ここではないどこかへ

朝7:15羽田空港集合。国際線ターミナルの改装工事が始まりました。仕事とはいえ空港は気分が上がります。世界と直接つながっている場所だからでしょうね。ここからならどこへでも行けます。それだけでパワースポットになりますね。

工事現場は出発ロビー。税関の向こう側です。このため簡単には現場に入れません。全ての持ち物の検査があり事前申請していない物は持ち込めません。金属探知機も通る物々しさです。私は鉄板の入った靴を履いていたのですが、試しにそのまま探知機に入ってみました。そこはさすがにGDP世界3位の経済大国の表玄関。ちゃんと機械は機能していて警報音が鳴り通過不可。空港が用意しているサンダルに履き替え通過しました。

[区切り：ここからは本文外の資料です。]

(** C21: Verification answers 0 exactly for sound evidence.  For every candidate
    file, evidence directory and time, [verify_evidence] exits with 0 if and only
    if both documents parse and: the report is of this candidate and this device;
    each required case has one final attempt, and the report spans its attempts;
    every file of the manifest and every event file of an attempt is a regular
    file of the recorded size and hash; every attempt is bound to the same
    candidate, device, collector and evaluator; the report began less than seven
    days before and at most 300 s after now; and every required case's final
    attempt exited with 0 and passes when its conclusion is recomputed from its
    material. *)
Theorem evidence_verified candidate tree now :
  (∃ document, verify_evidence py_str candidate tree now = Ret (EXIT_OK, document)) ↔
  ∃ c r, load_candidate candidate = Ret c ∧ load_report tree = Ret r ∧ evidence_ok c r tree now.
Proof.
  unfold verify_evidence. destruct (load_evidence candidate tree) as [[c r]|e] eqn:El.
  - apply load_evidence_iff in El as (Hc & Hr & Hf). destruct (validate_report_identity r c) as [[]|x] eqn:Ei.
    2:{ split; [intros [d Hd]; by destruct x|]. intros (c' & r' & Hc' & Hr' & Hok). apply eo_identity in Hok. congruence. }
    destruct (validate_report_mapping r c) as [[]|x] eqn:Em.
    2:{ split; [intros [d Hd]; by destruct x|]. intros (c' & r' & Hc' & Hr' & Hok). apply eo_mapping in Hok. rewrite <-validate_mapping_iff in Hok. congruence. }
    apply validate_mapping_iff in Em. rewrite (conclude_iff c r tree now Ei Em Hf). split; [intros Hok; by exists c, r|].
    intros (c' & r' & Hc' & Hr' & Hok). congruence.
  - split.
    + intros [d Hd]. pose proof (raises_load candidate tree e El) as Hk. destruct e; try done. injection Hd as -> _. done.
    + intros (c & r & Hc & Hr & Hok). assert (load_evidence candidate tree = Ret (c, r)); [|congruence]. apply load_evidence_iff. split_and!; [done..|apply Hok].
Qed.
End Exact.
Definition str_of (v : option json) : option string := match v with Some (JStr s) => Some s | _ => None end.
Definition has_slash (s : string) : bool := existsb (fun c => code c =? 47) (chars s).
Definition label_flags (labels : list (string * string)) : list string := mjoin (map (fun kv => ["--label"; fst kv +:+ "=" +:+ snd kv]) labels).
Definition docker_run_argv (manifest : list (string * json)) (model_id config_sha256 : string) : outcome (list string) :=
  _ ← demand (bool_decide (is_Some (PORTS model_id)) && SHA256_RE config_sha256) "invalid model or config digest";
  let port := default 0 (PORTS model_id) in
  deployment_id ← of_option (RunnerError "invalid deployment") (str_of (jget "deployment_id" manifest));
  _ ← demand (DEPLOYMENT_RE deployment_id) "invalid deployment";
  image ← of_option (RunnerError "invalid image or models") (str_of (jget "image" manifest));
  _ ← demand (PINNED_IMAGE_RE image) "invalid image or models";
  models ← of_option (RunnerError "invalid image or models") (mapping_of_json (jget "models" manifest));
  model ← of_option (RunnerError "unknown model") (mapping_of_json (jget model_id models));
  let name := "sms-" +:+ deployment_id +:+ "-" +:+ model_id in
  _ ← demand (equals (jget "container_name" model) (JStr name)) "invalid container name";
  filename ← of_option (RunnerError "invalid model file") (str_of (jget "file" model));
  _ ← demand (negb (has_slash filename) && negb (bool_decide (filename ∈ [""; "."; ".."]))) "invalid model file";
  context ← of_option (RunnerError "invalid model sizing") (int_of (jget "context_size" model));
  parallel ← of_option (RunnerError "invalid model sizing") (int_of (jget "parallel" model));
  _ ← demand ((0 <? context) && (1 <=? parallel) && (parallel <=? 16) && (context mod parallel =? 0)) "invalid model sizing";
  Ret (["docker"; "run"; "--name"; name; "--init"; "--rm"; "--restart=no"; "--gpus"; "all"]
       ++ label_flags (identity_labels deployment_id model_id config_sha256)
       ++ ["--publish"; "127.0.0.1:" +:+ int_text port +:+ ":8080"; "--mount"; "type=bind,src=/mnt/model-ssd/models,dst=/models,readonly"; image;
           "--model"; "/models/" +:+ filename; "--alias"; model_id; "--host"; "0.0.0.0"; "--port"; "8080"; "--ctx-size"; int_text context;
           "--batch-size"; "512"; "--ubatch-size"; "128"; "--cache-type-k"; "f16"; "--cache-type-v"; "f16"]
       ++ (if String.eqb model_id "embedding" then ["--embedding"; "--pooling"; "mean"]
           else if String.eqb model_id "reranker" then ["--embedding"; "--pooling"; "rank"] else [])
       ++ ["--parallel"; int_text parallel; "--n-gpu-layers"; "99"; "--fit"; "off"]
       ++ (if String.prefix "qwen-" model_id then ["--jinja"] else [])).
(** C29: A migration carries the v1 configuration over.  When [migrate_v2] returns a
    document, the source was a v1 configuration and the document is one the v2
    reader accepts: the server, scheduler, resource, storage and gateway settings
    are the same; the models are the same four, each with its capabilities, port,
    concurrency, model file and hash, and charged exactly what v1 charged with its
    margin, once; and the pinned and the preloaded models are those of v1. *)
Theorem migration_carries exists_ inventory readable_source yaml changed doc : migrate_v2 py_str exists_ inventory readable_source yaml changed = Ret doc →
  ∃ legacy c, load_config yaml = Ret (LoadedV1 legacy) ∧ parse_v2_config doc = Ret c
    ∧ v2c_server c = v1c_server legacy ∧ v2c_scheduler c = v1c_scheduler legacy ∧ v2c_resources c = v1c_resources legacy
    ∧ v2c_storage c = v1c_storage legacy ∧ v2c_gateway c = v1c_gateway legacy
    ∧ (∀ id old, v1c_models legacy !! id = Some old → ∃ m, v2c_models c !! id = Some m ∧ same_model (cfg_margin (v1c_scheduler legacy)) old m)
    ∧ (∀ id m, v2c_models c !! id = Some m → ∃ old, v1c_models legacy !! id = Some old)
    ∧ (∀ id, id ∈ v2c_pinned c ↔ ∃ old, v1c_models legacy !! id = Some old ∧ mc_pinned old = true)
    ∧ (∀ id, id ∈ v2c_preload c ↔ ∃ old, v1c_models legacy !! id = Some old ∧ mc_preload old = true).
Proof.
  intros E. destruct (migrate_v2_inv _ _ _ _ _ _ E) as (legacy & inv & c & raw & Hload & Hraw & Hq & Hc). exists legacy, c.
  destruct (document_quiet _ _ _ Hq) as (models & runtimes & budget & control & root & -> & Hcarried).
  destruct (document_back _ _ _ _ _ _ _ _ _ Hc) as (H1 & H2 & H3 & H4 & H5 & H6 & H7 & l & Hl & Hnd & Hparsed).
  destruct (load_v1_paths _ _ Hraw) as (m & d & Em & Ed & Ha & Hb). split_and!; try done.
  - rewrite H5, Em, Ed, !path_read_back by done. rewrite <-Em, <-Ed. by destruct (v1c_storage legacy).
  - intros id old Hold. destruct (carried_models _ _ _ _ Hcarried Hparsed) as [Hto _]. destruct (Hto id old) as (x & Hx & Hid & Hs); [by apply elem_of_sorted|].
    exists x. split; [|done]. rewrite Hl. apply models_lookup; [done|]. by rewrite <-Hid.
  - intros id x Hx. rewrite Hl in Hx. apply models_lookup in Hx as [Hx Hid]; [|done]. destruct (carried_models _ _ _ _ Hcarried Hparsed) as [_ Hfrom].
    destruct (Hfrom x Hx) as (old & Hold). exists old. apply elem_of_sorted. by rewrite <-Hid.
  - intros id. rewrite H6. setoid_rewrite <-elem_of_sorted. apply (names_carried mg_pinned mc_pinned _ _ _ _ Hcarried). by intros x g [].
  - intros id. rewrite H7. setoid_rewrite <-elem_of_sorted. apply (names_carried mg_preload mc_preload _ _ _ _ Hcarried). by intros x g [].
Qed.
End Migration.

(** ** A migration *)
#[local] Existing Instance thousandths_floats.
#[local] Existing Instance demo_urlsplit.
Definition demo_entry (id : string) : string * json :=
  (id, JObj [("runtime_id", JStr "llama-r1"); ("timeout_seconds", JInt 30); ("measured", JBool false);
             ("assets", JList [JObj [("role", JStr "model"); ("path", JStr "m.gguf"); ("sha256", JStr demo_digest_text); ("size_bytes", JInt 7)]]);
             ("envelope", JObj [("ctx_size", JInt 1024); ("max_input_tokens", JInt 500); ("max_output_tokens", JInt 500); ("max_parallel", JInt 2);
                                ("max_image_tokens", JInt 0); ("max_image_edge_pixels", JInt 0); ("max_images", JInt 0)])]).
Definition demo_inventory : json :=
  JObj [("models", JObj (map demo_entry REQUIRED_MODELS)); ("resources", JObj [("model_budget_bytes", JInt 400)]);
        ("runtimes", JObj [("llama-r1", JObj [("profile_id", JStr GGUF_PROFILE); ("image_digest", JStr ("llama@sha256:" +:+ demo_digest_text));
                                              ("adapter_sha256", JStr demo_digest_text); ("lock_sha256", JStr demo_digest_text); ("startup_args", JList [])])]);
        ("control", JObj [("allowed_uids", JList [JInt 1000])]); ("blobs", JObj [("root", JStr "/var/blobs")])].
Definition demo_inventory_text : string := dumps false demo_inventory.
Local Notation demo_migration := (migrate_v2 (fun _ => "x") false (Some demo_inventory_text) true (Ret demo_v1_config) false).
Lemma demo_migrates : ∃ doc, demo_migration = Ret doc.
Proof. eexists. vm_compute. reflexivity. Qed.
Lemma migration_carries_witness : ∃ doc c, demo_migration = Ret doc ∧ parse_v2_config doc = Ret c ∧ v2c_server c = v1c_server demo_app.
Proof.
  destruct demo_migrates as [doc Hd]. destruct (migration_carries (fun _ => "x") false (Some demo_inventory_text) true (Ret demo_v1_config) false doc Hd) as (legacy & c & Hl & Hc & Hs & _).
  exists doc, c. split; [exact Hd|]. split; [exact Hc|]. rewrite Hs. f_equal. unfold demo_app.
  assert (∃ l, load_v1 demo_v1_config = Ret l) as [l El] by (eexists; vm_compute; reflexivity). rewrite El.
  assert (load_config (Ret demo_v1_config) = Ret (LoadedV1 l)) as E2 by (unfold load_config; cbn [mbind outcome_bind]; unfold demo_v1_config at 1; fold demo_v1_config; rewrite El; reflexivity).
  congruence.
Defined.
(** Nothing is guessed: with an empty inventory the four models, the budget, the
    users and the blob root are all named as missing. *)
Example empty_inventory_reported :
  migrate_v2 (fun _ => "x") false (Some "{}") true (Ret demo_v1_config) false =
  Raise (MissingInventory ["blobs.root"; "control.allowed_uids"; "models.embedding"; "models.qwen-large"; "models.qwen-small"; "models.reranker"; "resources.model_budget_bytes"] []).
Proof. vm_compute. reflexivity. Qed.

ところで空港といえばスチュワーデスさんですね。いや今はCAと呼びますね。ちなみにロサンゼルスはLAですがアメリカ通の友人がサンフランシスコをサンフランと呼んでいました。

工事現場の前はメイン通路で旅行客はもちろんCAさんも通ります。CAさん達には共通の特徴があります。そう、皆さん背筋がピンと伸び高い目的意識を持つ感じでこれから搭乗する飛行機へカートを引いて颯爽と闊歩して行きます。職業的美意識がそうさせるのか、制服がそうさせるのか、ただの私の気のせいなのか、いずれにしろCAがカッコ良く歩くの略だと言われても納得出来ます。

窓の外には全日空と日航の飛行機が出発を待って並んでいます。その光景を見て33年前のロサンゼルス空港を思い出しました。

社会人1年目の夏休みのことです。7日も休みがあり、お金は何とかやりくりしてデンバーに1人旅をしました。アメリカに行きたい。行くならロッキー山脈の向こう側、デンバーから東に広がる大草原を見たい。レンタカーを借りて草原の真ん中で大の字になり空を見よう。目的はそれだけでした。

デンバーまでの飛行機は窓側に座れなかったのですが、デンバー空港着陸間際の上空から一瞬見えた彼方まで広がる大草原は息を飲む景観で、何も無いことは何か凄い物があることより凄いという私の仮説を証明するに充分でした。

日本語しか喋れない私がどうやってアメリカで 1週間過ごしたか遠い記憶ですが、レンタカーでドライブして確かに空を見たり、その草原には案外虫が多かったり、デンバーのダウンタウンでサングラスの金髪白人達がカッコ良すぎ何も言われてないのに自虐的人種差別で道の端ばかり歩いていたのに3日程で気付くと道の真ん中を歩いていたり、バスツアーに参加し全員が自己紹介することになり仕方なく「フロムトーキョージャパン」とだけ言ったら盛大な拍手をもらったり、レストランでバドワイザーを飲んだりしていた気がします。 1週間日本人に会わず日本と隔絶していたのは後にも先にもこの時だけです。ここで現場前での話しにつながるのですが、帰りのロサンゼルス空港の滑走路に日航と全日空の飛行機が整然とそして堂々と並んでいるのを見た時、久しぶりに日本と出会い何か嬉しくなり、その時初めて自分が日本人であることを実感し、同時に日本が世界ですでにしっかりとした地位を築いていて、もっと自信を持って自分の価値観を発信して行くべきだなどと思ったものです。

仕事の羽田空港も良いのですが「またアメリカを旅しよう」これが今回の結論です。アメリカに夢を求めて旅したあの頃の様に、もう少し心に自由と勇気を持って生きないといけない。パワースポットからそんな力を頂いた気がします。